Another fun thing you can do with Unix domain sockets is pass Unix domain sockets over them (actually, any file descriptor)! This is called "ancillary data" in POSIX-speak (SCM_RIGHTS in the socket API) and is one of the more cursed BSD socket APIs, but it's very useful.
Or any other FD – passing PIDFDs over them is a great way to do cross-process, race-free collaborative process management.
And you can have the kernel insert the connecting client's UID as ancillary data, so that you have a built-in way to authenticate clients without any additional credentials scheme beyond normal user accounts on the system.
And also make ACLs work on them so that your server process doesn't have to manipulate umask() or fchmod() the socket for it to be accessible to processes running as another user.

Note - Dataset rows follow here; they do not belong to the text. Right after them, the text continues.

Lemma resolve_from_past past v t l : from_past past l ->
  let '(r, l') := lru_resolve v t l in
  from_past (past ++ [(v, t)]) l' /\ exists y, y ∈ past ++ [(v, t)] /\ a_id y.2 = a_id t /\ r = looked_up y.
Proof.
  intros Hl. assert (Hmono : forall k, from_past past k -> from_past (past ++ [(v, t)]) k) by (intros k Hk id r Hin; destruct (Hk id r Hin) as (y & ? & ?); exists y; set_solver).
  assert (Hnow : forall l1, from_past past l1 -> forall r, looked_up (v, t) = Some r -> from_past (past ++ [(v, t)]) ((a_id t, r) :: l1)).
  { intros l1 H1 r Hr id r' [[= -> ->]|Hin]%elem_of_cons; [exists (v, t); set_solver|]. by apply (Hmono l1). }
  unfold lru_resolve, lru_get. destruct (list_to_map l !! a_id t) as [r|] eqn:E.
  - apply elem_of_list_to_map_2 in E. split.
    + intros id r' [[= -> ->]|[_ Hin]%list_elem_of_filter]%elem_of_cons; by apply (Hmono l).
    + destruct (Hl _ _ E) as (y & ? & ? & ?). exists y. set_solver.
  - split; [|exists (v, t); set_solver]. change (lookup_ref v t) with (looked_up (v, t)). destruct (looked_up (v, t)) as [r|] eqn:Er; [|by apply Hmono].
    destruct (cacheable v t); [|by apply Hmono]. unfold lru_put. apply Hnow; [|done].
    case_bool_decide; intros id r' Hin; apply Hl; [by apply list_elem_of_filter in Hin as [_ ?]|by apply elem_of_take in Hin as (? & ?%list_elem_of_lookup_2 & _)].
Qed.

Lemma resolve_all_past xs : forall past l, from_past past l ->
  length (lru_resolve_all xs l).1 = length xs /\
  forall i r, (lru_resolve_all xs l).1 !! i = Some r ->
    exists x y, xs !! i = Some x /\ y ∈ past ++ take (S i) xs /\ a_id y.2 = a_id x.2 /\ r = looked_up y.
Proof.
  induction xs as [|[v t] xs IH]; intros past l Hl; simpl; [done|]. pose proof (resolve_from_past past v t l Hl) as Hr.
  destruct (lru_resolve v t l) as [r l1]. destruct Hr as [Hl1 (y & Hy & Hid & ->)]. destruct (IH _ _ Hl1) as [Hlen Hall].
  destruct (lru_resolve_all xs l1) as [rs l2]. simpl in *. split; [by rewrite Hlen|]. intros [|i] r Hi; simpl in *.
  - injection Hi as <-. by exists (v, t), y.
  - destruct (Hall i r Hi) as (x & z & Hx & Hz & ?). exists x, z. split; [done|]. split; [|done]. by rewrite <- app_assoc in Hz.
Qed.

(** C40. The cache of references over any run of resolutions, each of which sees
    the system as it is at that time.  What is answered and what is kept is that of
    a list of the 256 references used last: a target whose id is in use gets that
    reference, another the lookup in the system of now.  So an answer is always the
    lookup of the same id in the system as it was at this or an earlier resolution;
    and when the resolutions of one id all see the same, it is the lookup of now. *)
Theorem resolutions_cached owner xs : 2 * Z.of_nat (length xs) < UINT64_MAX - 1 ->
  let '(rs, c) := context_resolve_all xs (context_new owner) in
  let '(rs', used) := lru_resolve_all xs [] in
  rs = rs' /\ (exists l, lru_rep l (cx_cache c) /\ strip <$> l = used /\ (length used <= 256)%nat) /\
  (forall i r, rs !! i = Some r -> exists x y, xs !! i = Some x /\ y ∈ take (S i) xs /\ a_id y.2 = a_id x.2 /\ r = looked_up y) /\
  ((forall x y, x ∈ xs -> y ∈ xs -> a_id x.2 = a_id y.2 -> looked_up x = looked_up y) -> rs = looked_up <$> xs).
Proof.
  intros Hlen. destruct (resolve_all_lru xs (context_new owner) []) as (l & HR & E & Hm); [by split; simpl; try done; constructor|done|simpl; lia|].
  destruct (resolve_all_past xs [] []) as [Hl Hp]; [by intros ? ? ?%elem_of_nil|]. simpl in E. rewrite <- E in *.
  destruct (context_resolve_all xs (context_new owner)) as [rs c]. simpl in *. split; [done|]. split; [|split; [exact Hp|]].
  - exists l. split; [done|]. split; [done|]. rewrite length_fmap. pose proof (lr_bound _ _ HR). lia.
  - intros Hsame. apply list_eq. intros i. rewrite list_lookup_fmap. destruct (xs !! i) as [x|] eqn:Ex; simpl.
    + destruct (rs !! i) as [r|] eqn:Er; [|apply lookup_ge_None in Er; apply lookup_lt_Some in Ex; lia].
      destruct (Hp i r Er) as (x' & y & Ex' & Hy & Hid & ->). assert (x' = x) as -> by congruence. f_equal. apply Hsame; [|by eapply list_elem_of_lookup_2|done].
      by apply elem_of_take in Hy as (? & ?%list_elem_of_lookup_2 & _).
    + apply lookup_ge_None. rewrite Hl. by apply lookup_ge_None.
Qed.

IMO, the cleanest way to get around this on a Linux system is systemd socket activation, but not everything supports it, and it's awkward in a test scenario.
Nowadays Windows does support Unix sockets to some degree, but software using that can be even more lacking. For example, I've been waiting for Rust to support this for a while. (There seems to be some progress recently.)
I use caddy as the universal unix socket translator to mux from poor clients like Firefox into dynamic services that listen on unix sockets. Works great!
Is there a similar trick that extends to more than one process/port? Let’s say I want to start three processes that need to talk to each other, and each process accepts ports of the peers on the CLI. Each process can listen on port zero, and learn its own port number which can be passed onto peers, but this is too late to pass it on the CLI argument.
The trick is called Bonjour. It's not simple, and it's not the only solution in that space, but it's a good starting point for looking at.
Otherwise, the trick is called "hacking something together by writing port numbers to files in well known locations".
In our team, we have a library used in testing for allocating ports ahead of time (including keeping track of reserved ones), and then a test runner sets env vars for system components to know which ports to use for what.
https://github.com/fedimint/fedimint/blob/master/utils/portalloc/src/lib.rs
Modify the programs to support fd input, then an orchestrator can create three sockets, and to each program pass the fd for its socket and the ports of the other programs.
An other alternative is to support unix domain since they’re names.
If you're already learning things in this area, I highly recommend investigating listenfd and systemfd Rust crates. They are very handy for working on network projects alongside cargo-watch, etc. Also listenfd can be used to implement systemd socket activation handover.
Is this... uncommon knowledge? Random ports are used everywhere for everything. Do people just import get-port from NPM without knowing how it works?
You might want to take a closer look at the example, specifically these two lines:
launch_webserver("localhost", 0, app(&config));
let listener = TcpListener::bind(format!("{host}:{port}")).await?;
It’s indeed true that everyone is using random ports, or picks a port number by opening and then closing a socket. And this is the wrong (inelegant, incorrect in edge cases, promoting flackiness) approach. In particular, npm’s `get-port’ is wrong.
What almost everyone should be doing instead is binding port 0, and using the resulting file descriptor. If you close fd, and return port number, like get-port does, you create a race condition.
I definitely knew about this at some point and then forgot about it, as just last week I wrote code that used a random port and hoped that the random number generator was lucky, which I will now update to use this :)
I think it's more that while this is a correct answer to "how do I launch something without a port collision", it's not always a sufficient answer.
Suppose your work involves two web services, which we'll call A and B, and there is at least some level of dependency between them, such that one of them needs to make HTTP requests to the other. It is true that you could run them both locally on ephemeral ports chosen for you by the system, but if, say, A needs to make a request to B, how does it find out which port B is running on?
You could keep going with the ephemeral port solution and invent some sort of signaling that they can use to communicate their ports to each other. But you could also be forgiven for thinking maybe if you have to invent such a protocol this might not be the right approach for the use case, and for turning to something else.
One approach I've used a couple times is to set up a reverse proxy like Traefik with automatic service discovery/registration. The proxy can run on a single standard predictable port, and do path-based routing to whichever services happen to be running. If you do this with, say, autodiscovery based on joining a Docker network, the services don't even have to have ports on the host machine. And since it's likely that deployed environments will route through some sort of centralized gateway/entrypoint, it also helps local dev better resemble deployment.